Claire’s is a teeny store, crammed so full of inexpensive hats, scarves, bags, boots, and jewelry that some girl or her mom is constantly knocking merchandise from the displays to the floor as she tries to navigate the barely existing aisles. Most of the staff looked too young to vote, let alone drink — except for the mid-to late-20-something manager, who was working the single cash register and looked jaded, but not bored.
Practice Makes Perfect Experience
“Done this often?” I asked, the way you want to know if the GI doc has done a lot of colonoscopies. “Eight years,” she said crisply, and we were good to go.
This was an elaborate procedure that included surgical gloves and much antiseptic. Daughter sat, unflinching for the piercing, and we left with a pair of gold studs, a specially branded follow-up kit, and only slightly reddened ear lobes.
How many things can one manager do and be a good manager?

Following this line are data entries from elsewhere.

(** * Credential hashing, login/signup and verification codes of
      app/services/auth.server.ts

    A shallow embedding of the authentication service: the salted scrypt
    password hasher ([hash], [compare]), the payload schema, the form
    strategy (login / signup), the Google strategy (upsert by email) and the
    verification-code issuer, together with the properties of the
    specification that concern them.

    JavaScript strings are modelled as [string], buffers as [list byte],
    promises by their final state, and the database as explicit state. *)

From Stdlib Require Import List String Ascii Bool Arith NArith ZArith Lia.
From Stdlib.Strings Require Import Byte.
Import ListNotations.
Open Scope string_scope.

Set Implicit Arguments.
#[local] Set Warnings "-register-all".

(* ================================================================== *)
(** ** JavaScript errors *)

(** An error object: the constructor name, the message, the [code] property
    Node and Prisma attach (empty when there is none) and, for
    [new Error(msg, { cause })], the flattened field list given as cause. *)
Record jsError : Type := mkError {
  err_name : string;
  err_message : string;
  err_code : string;
  err_cause : list string
}.

(** [new Error(msg)] *)
Definition Error (msg : string) : jsError :=
  mkError "Error" msg EmptyString [].

(** [new Error(msg, { cause })] *)
Definition ErrorWithCause (msg : string) (cause : list string) : jsError :=
  mkError "Error" msg EmptyString cause.

(** What [Buffer.from(undefined, "hex")] throws. *)
Definition ERR_INVALID_ARG_TYPE : jsError :=
  mkError "TypeError"
    "The first argument must be of type string or an instance of Buffer, ArrayBuffer, or Array or an Array-like Object. Received undefined"
    "ERR_INVALID_ARG_TYPE" [].

(** What [timingSafeEqual] throws on buffers of different byte length. *)
Definition ERR_CRYPTO_TIMING_SAFE_EQUAL_LENGTH : jsError :=
  mkError "RangeError" "Input buffers must have the same byte length"
    "ERR_CRYPTO_TIMING_SAFE_EQUAL_LENGTH" [].

(** What reading a property of [undefined] throws
    ([derivedKey.toString] when scrypt reported an error,
     [profile.emails[0].value] when the profile has no e-mail). *)
Definition ERR_UNDEFINED_PROPERTY : jsError :=
  mkError "TypeError" "Cannot read properties of undefined" EmptyString [].

(** The shape of an error as a caller sees it: its type and its message. *)
Definition error_shape (e : jsError) : string * string :=
  (err_name e, err_message e).

(* ================================================================== *)
(** ** Buffers and the hex encoding *)

(** The lower-case hex digit of a nibble: [buf.toString("hex")]. *)
Definition hex_digit (n : N) : ascii :=
  if (n <? 10)%N then ascii_of_N (48 + n) else ascii_of_N (87 + n).

(** The value of a hex digit, either case; [None] for any other character. *)
Definition unhex (c : ascii) : option N :=
  let n := N_of_ascii c in
  if ((48 <=? n) && (n <=? 57))%N then Some (n - 48)%N
  else if ((97 <=? n) && (n <=? 102))%N then Some (n - 87)%N
  else if ((65 <=? n) && (n <=? 70))%N then Some (n - 55)%N
  else None.

(** [buf.toString("hex")]: two lower-case digits per byte. *)
Fixpoint toString_hex (buf : list byte) : string :=
  match buf with
  | [] => EmptyString
  | b :: rest =>
      String (hex_digit (Byte.to_N b / 16))
        (String (hex_digit (Byte.to_N b mod 16)) (toString_hex rest))
  end.

(** [Buffer.from(s, "hex")]: decodes pairs of digits and stops, without an
    error, at the first pair that is not hex or at a trailing single
    character. *)
Fixpoint Buffer_from_hex (s : string) : list byte :=
  match s with
  | String a (String b rest) =>
      match unhex a, unhex b with
      | Some hi, Some lo =>
          match Byte.of_N (16 * hi + lo) with
          | Some x => x :: Buffer_from_hex rest
          | None => []
          end
      | _, _ => []
      end
  | _ => []
  end.

Fixpoint bytes_eqb (a b : list byte) : bool :=
  match a, b with
  | [], [] => true
  | x :: a', y :: b' => Byte.eqb x y && bytes_eqb a' b'
  | _, _ => false
  end.

(** [crypto.timingSafeEqual(a, b)]: throws a RangeError when the byte lengths
    differ, otherwise tells whether the contents are equal.  (Its running
    time is not modelled.) *)
Definition timingSafeEqual (a b : list byte) : jsError + bool :=
  if Nat.eqb (List.length a) (List.length b) then inr (bytes_eqb a b)
  else inl ERR_CRYPTO_TIMING_SAFE_EQUAL_LENGTH.

(** [s.split(sep)] for a separator of one character: never empty. *)
Fixpoint split (sep : ascii) (s : string) : list string :=
  match s with
  | EmptyString => [EmptyString]
  | String c rest =>
      if Ascii.eqb c sep then EmptyString :: split sep rest
      else match split sep rest with
           | piece :: pieces => String c piece :: pieces
           | [] => [String c EmptyString]
           end
  end.

(** Membership of a character in a string. *)
Fixpoint occurs (c : ascii) (s : string) : bool :=
  match s with
  | EmptyString => false
  | String a rest => Ascii.eqb a c || occurs c rest
  end.

(* ================================================================== *)
(** ** Promises *)

(** The final state of a promise. *)
Inductive promise (A : Type) : Type :=
| Fulfilled (value : A)
| Rejected (reason : jsError)
| Pending.

Arguments Fulfilled {A} value.
Arguments Rejected {A} reason.
Arguments Pending {A}.

(** The outcome of [new Promise(executor)] once its callbacks have run: the
    state the promise reached, and the exceptions thrown inside a callback
    after the executor returned, which no promise catches (they reach the
    process as uncaught exceptions). *)
Record async (A : Type) : Type := mkAsync {
  settled : promise A;
  escaped : list jsError
}.

(* ================================================================== *)
(** ** The credential hasher *)

(** What the callback of [scrypt] receives: [(err, derivedKey)]. *)
Inductive scryptResult : Type :=
| ScryptError (err : jsError)
| DerivedKey (derivedKey : list byte).

Definition keyLength : nat := 32.

Definition dot : ascii := ascii_of_nat 46.

Section Hasher.

(** [crypto.scrypt(password, salt, keylen, callback)] with the default cost
    parameters, as a function of its arguments. *)
Variable scrypt : string -> string -> nat -> scryptResult.

(** [hash(password)].  [entropy] is what [randomBytes(16)] returned.  When
    scrypt reports an error the promise is rejected with it, and the
    callback goes on to read [derivedKey.toString] of [undefined]. *)
Definition hash (entropy : list byte) (password : string) : async string :=
  let salt := toString_hex entropy in
  match scrypt password salt keyLength with
  | ScryptError err => mkAsync (Rejected err) [ERR_UNDEFINED_PROPERTY]
  | DerivedKey derivedKey =>
      mkAsync (Fulfilled (salt ++ String dot (toString_hex derivedKey))) []
  end.

(** [compare(password, hash)].  The split and [Buffer.from] run inside the
    executor, so what they throw rejects the promise; [timingSafeEqual] runs
    inside the callback of scrypt, so what it throws escapes and the promise
    stays pending. *)
Definition compare (password : string) (hash : string) : async bool :=
  match split dot hash with
  | salt :: hashKey :: _ =>
      let hashKeyBuff := Buffer_from_hex hashKey in
      match scrypt password salt keyLength with
      | ScryptError err =>
          (* reject(err), then timingSafeEqual(hashKeyBuff, undefined) *)
          mkAsync (Rejected err)
            [mkError "TypeError"
               "The buf2 argument must be an instance of ArrayBuffer, Buffer, TypedArray, or DataView. Received undefined"
               "ERR_INVALID_ARG_TYPE" []]
      | DerivedKey derivedKey =>
          match timingSafeEqual hashKeyBuff derivedKey with
          | inr equal => mkAsync (Fulfilled equal) []
          | inl thrown => mkAsync Pending [thrown]
          end
      end
  | _ =>
      (* hashKey is undefined: Buffer.from(undefined, "hex") throws *)
      mkAsync (Rejected ERR_INVALID_ARG_TYPE) []
  end.

End Hasher.


(* ================================================================== *)
(** ** The credential payload and its schema *)

(** A JavaScript value, as far as the schema tells values apart (numbers are
    integers here: the schema accepts none). *)
Inductive jsValue : Type :=
| JUndefined
| JNull
| JBoolean (b : bool)
| JNumber (n : Z)
| JString (s : string)
| JObject (fields : list (string * jsValue)).

(** [obj[key]]: [undefined] when the object has no such property. *)
Fixpoint get (key : string) (fields : list (string * jsValue)) : jsValue :=
  match fields with
  | [] => JUndefined
  | (k, v) :: rest => if String.eqb k key then v else get key rest
  end.

Inductive payloadType : Type := login | signup.

Module Payload.
Record t : Type := make {
  email : string;
  password : string;
  fullName : option string;
  tocAccepted : option bool;
  type : payloadType
}.
End Payload.

(** The result of [safeParse]: the parsed data, or the names of the fields
    with an issue (what [error.flatten()] keys its field errors by; a value
    that is no object gives one form error). *)
Inductive safeParseResult : Type :=
| ParseSuccess (data : Payload.t)
| ParseFailure (flatten : list string).

(** [z.string()] *)
Definition z_string (field : string) (v : jsValue) : list string + string :=
  match v with JString s => inr s | _ => inl [field] end.

(** [z.string().optional()] *)
Definition z_string_optional (field : string) (v : jsValue)
  : list string + option string :=
  match v with
  | JUndefined => inr None
  | JString s => inr (Some s)
  | _ => inl [field]
  end.

(** [z.literal(true).optional()] *)
Definition z_literal_true_optional (field : string) (v : jsValue)
  : list string + option bool :=
  match v with
  | JUndefined => inr None
  | JBoolean true => inr (Some true)
  | _ => inl [field]
  end.

(** [z.enum(["login", "signup"])] *)
Definition z_enum_type (field : string) (v : jsValue)
  : list string + payloadType :=
  match v with
  | JString s =>
      if String.eqb s "login" then inr login
      else if String.eqb s "signup" then inr signup
      else inl [field]
  | _ => inl [field]
  end.

Definition issues {A : Type} (r : list string + A) : list string :=
  match r with inl l => l | inr _ => [] end.

(** [payloadSchema.safeParse(context)]: every field is checked and all issues
    are collected; keys the schema does not name are dropped. *)
Definition payloadSchema_safeParse (context : jsValue) : safeParseResult :=
  match context with
  | JObject fields =>
      let email := z_string "email" (get "email" fields) in
      let password := z_string "password" (get "password" fields) in
      let fullName := z_string_optional "fullName" (get "fullName" fields) in
      let tocAccepted :=
        z_literal_true_optional "tocAccepted" (get "tocAccepted" fields) in
      let type := z_enum_type "type" (get "type" fields) in
      match email, password, fullName, tocAccepted, type with
      | inr e, inr p, inr f, inr a, inr t =>
          ParseSuccess (Payload.make e p f a t)
      | _, _, _, _, _ =>
          ParseFailure (issues email ++ issues password ++ issues fullName
                        ++ issues tocAccepted ++ issues type)
      end
  | _ => ParseFailure ["formErrors"]
  end.

(* ================================================================== *)
(** ** The account store, the code store and the mailer *)

Module User.
Record t : Type := make {
  id : nat;
  email : string;
  password : option string;
  fullName : string;
  emailVerified : bool;
  isGoogleSignUp : bool
}.
End User.

Module VerificationCode.
Record t : Type := make {
  code : string;
  userId : nat;
  expires : Z
}.
End VerificationCode.

(** Modelled from the spec: the Prisma client of ./db/db.server and its schema
    are not among the sources.  The Account of the spec has a unique
    identifier, a unique email, a nullable password hash, a display name and
    the two flags; a VerificationCode belongs to one Account and has a code
    and an expiry.  Tables are lists of rows in insertion order. *)
Record Database : Type := mkDatabase {
  users : list User.t;
  verificationCodes : list VerificationCode.t;
  nextUserId : nat
}.

(** The world a request runs in: the database, the e-mails the mailer
    accepted, and the errors nothing handled (exceptions that escaped a
    callback, rejections of promises nobody awaits). *)
Record World : Type := mkWorld {
  database : Database;
  outbox : list (string * string);
  unhandled : list jsError
}.

(** How an [async] function comes to its end. [Hang]: it awaits a promise
    that never settles. *)
Inductive completion (A : Type) : Type :=
| Return (value : A)
| Throw (reason : jsError)
| Hang.

Arguments Return {A} value.
Arguments Throw {A} reason.
Arguments Hang {A}.

(** An [async] computation over the world. *)
Definition M (A : Type) : Type := World -> World * completion A.

Definition ret {A : Type} (a : A) : M A := fun w => (w, Return a).

Definition throw {A : Type} (e : jsError) : M A := fun w => (w, Throw e).

Definition bind {A B : Type} (m : M A) (f : A -> M B) : M B :=
  fun w =>
    match m w with
    | (w', Return a) => f a w'
    | (w', Throw e) => (w', Throw e)
    | (w', Hang) => (w', Hang)
    end.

The amazing thing was that in the 15 minutes it took from original inquiry to exit, the manager switched roles from cashier to information desk attendant back to cashier and then to surgeon, all while directing her staff, shooing girls from blocking the store entrance, and being quite pleasant to us. She conducted the piercing process with a stream of girls practically brushing her back as they walked in and out of the store, some of them lingering to gape in anticipation and ask about their own potential piercings.
Cool, Competent, and Capable
It didn’t seem appropriate to grill her about her compensation or growth opportunities, but I couldn’t help thinking that this young woman, with her noticeable sang-froid and eight years’ experience, could handle a much more demanding job, a higher status job, a better job.
But then, who’s to say? A white-collar corporate job wouldn’t necessarily be any more demanding than coping with all these people and their needs in the equivalent of a very crammed and messy walk-in closet. Certainly she might not be able to replicate the level of variety. And I’m very glad she was working at Claire’s when we needed her. Her aplomb and experience gave me confidence that I doubt I would have had with one of her subordinates.
The experience was a good reminder that everyone doesn’t necessarily want the same kind of work, environment, or status any more than they might want the same kind of earrings.